Anti-immigration voices are growing stronger around the U.S., and an advocate for tolerance and education said the best way to combat that kind of speech is by introducing immigrants to their neighbors.
Not In Our Town Movement Director Patrice O'Neill said it's particularly troublesome the largest increase in reports of have speech is among K-12 schoolchildren.
"Students are confronting Latino students and saying, 'Build a wall build a wall, you're going to be deported.' I think it is causing an incredible amount of trauma," said O'Neill.
O'Neill said people also don't realize how hate groups are using things like memes and Facebook to spread their message.

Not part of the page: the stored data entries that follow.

(** * BusTub storage core: buffer pool, LRU replacer and B+ tree pages

    A shallow embedding of

      - src/buffer/lru_replacer.cpp
      - src/buffer/buffer_pool_manager.cpp
      - src/storage/page/b_plus_tree_internal_page.cpp
      - src/storage/page/b_plus_tree_leaf_page.cpp

    followed by the properties of these classes.

    Conventions of the model:

      - The C++ [int] types ([frame_id_t], [page_id_t], sizes, indices) are
        read in [Z]; indices are bounded by the slots of a page and the
        frames of a pool.  The pin count is an [int] that a run of fetches
        drives to [INT_MAX]: its increment is written with the wrap-around
        of 32 bits.
      - Every entry point of the buffer pool and of the replacer takes its
        mutex for the whole call, so a call is one atomic transition of the
        state; the per-frame latches are taken and released inside a call.
      - A method of a tree page returns a [result]: a value, a failed
        [assert], or an access outside the page's buffer.  The assertions on
        pointers ([recipient != nullptr], [items != nullptr]) have no
        counterpart, a page or an array being a value here.
      - The first part of the file is the model, module by module as the
        source has classes; the second part has the lemmas and theorems. *)

From stdpp Require Import gmap list.
From Stdlib Require Import ZArith Lia.

Set Warnings "-clear-no-such-hyp".

Local Open Scope Z_scope.

(** ** LRU replacer (lru_replacer.cpp) *)

Module LRUReplacer.

(** [nodes_] is the [std::list<frame_id_t>]: front of the list first.
    [index_] is the [std::unordered_map] from a frame identifier to the
    iterator of its node; the model keeps its key set, the iterator of a key
    [f] being the position of [f] in [nodes_]. *)
Record t : Type := mk {
  num_pages_ : nat;
  nodes_ : list Z;
  index_ : gset Z
}.

(** [LRUReplacer::LRUReplacer(num_pages)] *)
Definition new (num_pages : nat) : t :=
  {| num_pages_ := num_pages; nodes_ := []; index_ := ∅ |}.

(** [nodes_.erase(it)] with [it = index_[frame_id]]: unlinks the node that
    holds [frame_id]. *)
Fixpoint erase_node (frame_id : Z) (l : list Z) : list Z :=
  match l with
  | [] => []
  | x :: l' => if decide (x = frame_id) then l' else x :: erase_node frame_id l'
  end.

(** [bool LRUReplacer::Victim(frame_id_t *frame_id)]: [None] is the [false]
    return, [Some f] is [true] with [*frame_id = f]. *)
Definition Victim (r : t) : option Z * t :=
  match last (nodes_ r) with
  | None => (None, r)
  | Some f =>
      (Some f,
       {| num_pages_ := num_pages_ r;
          nodes_ := removelast (nodes_ r);
          index_ := index_ r ∖ {[f]} |})
  end.

(** [void LRUReplacer::Pin(frame_id_t frame_id)] *)
Definition Pin (frame_id : Z) (r : t) : t :=
  if decide (frame_id ∈ index_ r) then
    {| num_pages_ := num_pages_ r;
       nodes_ := erase_node frame_id (nodes_ r);
       index_ := index_ r ∖ {[frame_id]} |}
  else r.

(** [void LRUReplacer::Unpin(frame_id_t frame_id)] *)
Definition Unpin (frame_id : Z) (r : t) : t :=
  if decide (frame_id ∈ index_ r) then r
  else
    {| num_pages_ := num_pages_ r;
       nodes_ := frame_id :: nodes_ r;
       index_ := {[frame_id]} ∪ index_ r |}.

(** [size_t LRUReplacer::Size()] *)
Definition Size (r : t) : nat := length (nodes_ r).

(** The representation invariant of the class: the index has exactly the
    frames of the list, and no frame is listed twice. *)
Definition wf (r : t) : Prop :=
  NoDup (nodes_ r) ∧ ∀ f, f ∈ index_ r ↔ f ∈ nodes_ r.

(** The states a replacer object can be in. *)
Inductive reachable : t → Prop :=
| reach_new n : reachable (new n)
| reach_Victim r : reachable r → reachable (Victim r).2
| reach_Pin f r : reachable r → reachable (Pin f r)
| reach_Unpin f r : reachable r → reachable (Unpin f r).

She said hate groups have been getting braver following the election results last year. Speaking during GLT's Sound Ideas, O'Neill emphasized the importance of preparedness and spreading awareness.
"People who don't feel the harm do not understand the pain, and when they don't feel it, it's easier to ignore it," said O'Neill.
O'Neill says change will happen only when people feel brave enough to stand up for each other. The cure, she said, is to make sure people know their immigrant neighbors, their names, their stories, and their feelings. She said that makes it easier to call a halt to objectionable words and actions.
O'Neill was in Bloomington to screen a documentary called "A Light In The Darkness," and host a panel discussion of schoolchildren about ways to combat intolerance.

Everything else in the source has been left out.